FCC commissioner says a major fight over net neutrality is not far off
FCC Commissioner Michael Copps on Thursday stressed the debate over
whether the government should regulate broadband providers will not be
“solved without a fight.”
Copps, one of the committee’s members who supports net
neutrality, said in an interview with
Bill Moyers to air Friday that the dispute between the FCC and broadband
providers over the commission’s powers contains populist undertones.
He
suggested the FCC would thus have no choice but to push the issue
aggressively, especially because it was in the “public interest” for the
commission to implement net neutrality.
“This is a tough question
for America right now,” Copps said. “Here you’ve got this dynamic
technology that thrives on openness, that thrives on innovation… and
you don’t want to regulate or artificially limit it.”
“But at
the end of the day, if that’s where everything is moving, if that’s
where our national dialogue, if that’s where our civic dialogue is
moving, there is a public interest component to that,” he added.

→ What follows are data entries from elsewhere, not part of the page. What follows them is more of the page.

(** ** Limits

    What is assumed of the inputs of a run: a theorem about all runs takes the
    weakest limits it needs. *)

Section Limits.
Context {S : Type}.

Record limits := mkLimits {
  lim_log : RaftLog → Prop;                              (** the log a leader may append to *)
  lim_entries : RaftNode S → RaftLog → AppendEntriesRequest → Prop;
  lim_snapshot : RaftNode S → RaftLog → MemoryStateMachine → string → InstallSnapshotRequest → Prop;
  lim_match : Z → Prop;                                  (** the match indices followers report *)
  lim_term : Z → Prop;                                   (** the terms a node may campaign from *)
}.

End Limits.
Arguments limits S : clear implicits.

(** What the wire can carry: integers that fit 64 bits. *)

Definition typed_entries (req : AppendEntriesRequest) : Prop :=
  Forall (λ e, int64 (le_Index e)) (ae_Entries req) ∧ int64 (ae_PrevLogIndex req) ∧
  int64 (ae_LeaderCommit req).

Definition wire_limits {S} : limits S :=
  mkLimits (λ _, True) (λ _ _ req, typed_entries req) (λ _ _ _ _ req, int64 (is_LastIncludedIndex req)) int64
    (λ _, True).

Section Moves.
Context {S : Type} `{StateStoreLaws S} `{Codec LogEntry} `{Codec Command}.
Implicit Types (e : Engine S) (l : Loop S) (n : RaftNode S) (rl : RaftLog).
Context (L : limits S).

Definition reply_within (r : round_reply) : Prop :=
  match r with
  | AppendReply _ (Some resp) => lim_match L (aer_MatchIndex resp)
  | AppendReply _ None => True
  | SnapshotReply _ i _ => lim_match L i
  end.

(** An action whose input is within the limits. *)
Definition within (a : action) l : Prop :=
  let e := lp_engine l in
  match a with
  | Select _ _ _ _ => lim_log L (e_raftLog e) ∧ lim_term L (rn_term (e_node e))
  | RpcAppendEntries req _ => lim_entries L (e_node e) (e_raftLog e) req
  | RpcInstallSnapshot req _ =>
      lim_snapshot L (e_node e) (e_raftLog e) (e_stateMachine e) (e_snapshotPath e) req
  | RoundEnd _ r => reply_within r
  | _ => True
  end.

Fixpoint run_within (acts : list action) l : Prop :=
  match acts with
  | [] => True
  | a :: acts => within a l ∧ run_within acts (act a l)
  end.

Lemma run_within_app acts acts' l :
  run_within (acts ++ acts') l ↔ run_within acts l ∧ run_within acts' (run acts l).
Proof. revert l. induction acts as [|a acts IH]; intros l; simpl; [naive_solver|]. rewrite IH. tauto. Qed.

Lemma run_within_along acts l : run_within acts l → along within acts l.
Proof. intros Hw acts1 a acts2 ->. apply run_within_app in Hw as [_ [Ha _]]. done. Qed.

(** ** Moves *)

(** The node, the log and the state machine; no state machine once the process
    has halted. *)
Definition view : Type := RaftNode S * RaftLog * option MemoryStateMachine.

Definition core e : view :=
  (e_node e, e_raftLog e, match e_fatal e with None => Some (e_stateMachine e) | Some _ => None end).

Inductive move : view → view → Prop :=
  | mv_follow n rl m t leader r n' :
      BecomeFollower t leader n = (r, n') → move (n, rl, m) (n', rl, m)
  | mv_campaign n rl m now r n' :
      lim_term L (rn_term n) → BecomeCandidate now n = (r, n') → move (n, rl, m) (n', rl, m)
  | mv_tally n rl m voter t won n' :
      RecordVoteAndCheckMajority voter t n = (won, n') → move (n, rl, m) (n', rl, m)
  | mv_promote n rl m t i b n' :
      BecomeLeader t i n = (b, n') → move (n, rl, m) (n', rl, m)
  | mv_commit n rl m r n' :
      AdvanceCommitIndex (LatestIndex rl) (TermAt rl) (rn_term n) n = (r, n') → move (n, rl, m) (n', rl, m)
  | mv_apply n rl m entry cmd m' :
      rn_LastApplied n < rn_CommitIndex n →
      GetEntry rl (rn_LastApplied n +! 1) = Some entry → DecodeCommand (le_Command entry) = Ok cmd →
      Apply (rn_LastApplied n +! 1) cmd m = (None, m') →
      move (n, rl, Some m) ((AdvanceLastApplied n).2, rl, Some m')
  | mv_halt n rl m : move (n, rl, m) (n, rl, None)
  | mv_progress n rl m p i :
      lim_match L i → move (n, rl, m) (UpdatePeerProgress p i n, rl, m)
  | mv_backtrack n rl m p c :
      move (n, rl, m) (BacktrackNextIndex p c n, rl, m)
  | mv_vote n rl m req now resp n' :
      HandleRequestVote req (LastLogState rl) now n = (resp, n') → move (n, rl, m) (n', rl, m)
  | mv_entries n rl m req now resp n' rl' :
      lim_entries L n rl req → HandleAppendEntries rl req now n = (resp, n', rl') → move (n, rl, m) (n', rl', m)
  | mv_snapshot n rl m req path now resp n' rl' m' :
      lim_snapshot L n rl m path req →
      HandleInstallSnapshot rl req restore_callback
        (persist_callback path (mkSnapshotMeta (is_LastIncludedIndex req) (is_LastIncludedTerm req)))
        now n m = (resp, n', rl', m') →
      move (n, rl, Some m) (n', rl', Some m')
  | mv_append n rl m cmd t r rl' :
      lim_log L rl → AppendLeader cmd t rl = (r, rl') → move (n, rl, m) (n, rl', m)
  | mv_truncate n rl m r rl' :
      TermAt rl (rn_LastApplied n) ≠ 0 →
      TruncateBeforeIndex (rn_LastApplied n) (TermAt rl (rn_LastApplied n)) rl = (r, rl') → move (n, rl, m) (n, rl', m)
  | mv_disk n rl m os :
      move (n, rl, m) (n, set_disk os rl, m).

Definition moves e e' : Prop := rtc move (core e) (core e').
Lemma select_arm_releases ev now d d' e : releases (admitted ev now e) e (select_arm ev now d d' e).2.
Proof.
  destruct ev as [|cmd ch|t|t v resp|t v resp|p seq|ch aw|w|]; simpl.
  - apply holds_releases, (shutdown_closed holds_reads).
  - apply holds_releases. unfold handleProposal, proposal_append, EncodeCommand. case_match.
    + split; [done|]. simpl. intros c i [?|Hin]%elem_of_app; [done|]. by apply list_elem_of_singleton in Hin.
    + destruct (AppendLeader _ _ (e_raftLog e)) as [[entry|er] rl]; (split; [done|]); simpl; intros c i.
      * by rewrite app_nil_r.
      * intros [?|Hin]%elem_of_app; [done|]. by apply list_elem_of_singleton in Hin.
  - apply holds_releases, (handleStepDown_closed holds_reads).
  - apply holds_releases, (handlePreVoteResult_closed holds_reads).
  - apply holds_releases, (handleVoteResult_closed holds_reads).
  - unfold handleAck. eapply (releases_between [] e); [| |done|reflexivity|apply fireReadWaiters_evidence]; done.
  - apply handleRead_releases.
  - apply holds_releases. unfold handleApplyWait, CommitAndApplyBoundary. case_match; (split; [done|]); simpl; intros c i.
    + intros [?|Hin]%elem_of_app; [done|]. by apply list_elem_of_singleton in Hin.
    + by rewrite app_nil_r.
  - apply onTick_releases.
Qed.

Much of the FCC’s newly released National Broadband Plan remains mired in uncertainty, following a federal court decision that essentially stripped the commission of its powers to regulate broadband providers.
Three options, however, remain: The FCC could reclassify broadband so that it falls under their congressional mandate, they could ask lawmakers for a fix or they could simply choose to accept the court’s call.
That latter option is unlikely, seeing as Copps and the commission’s two other Democrats have hinted in the weeks after the court decision that they would fight it. But the first two routes could nonetheless pit the FCC against telecommunications companies, some of which have signaled they will fight net neutrality regulations in court.
Copps, though, seemed to suggest on Thursday that his agency would be wrong to back down against those political or legal threats.
“I think at the end of the day, you have to come to that conclusion: we have a public interest in how this is used to inform and serve the American people.”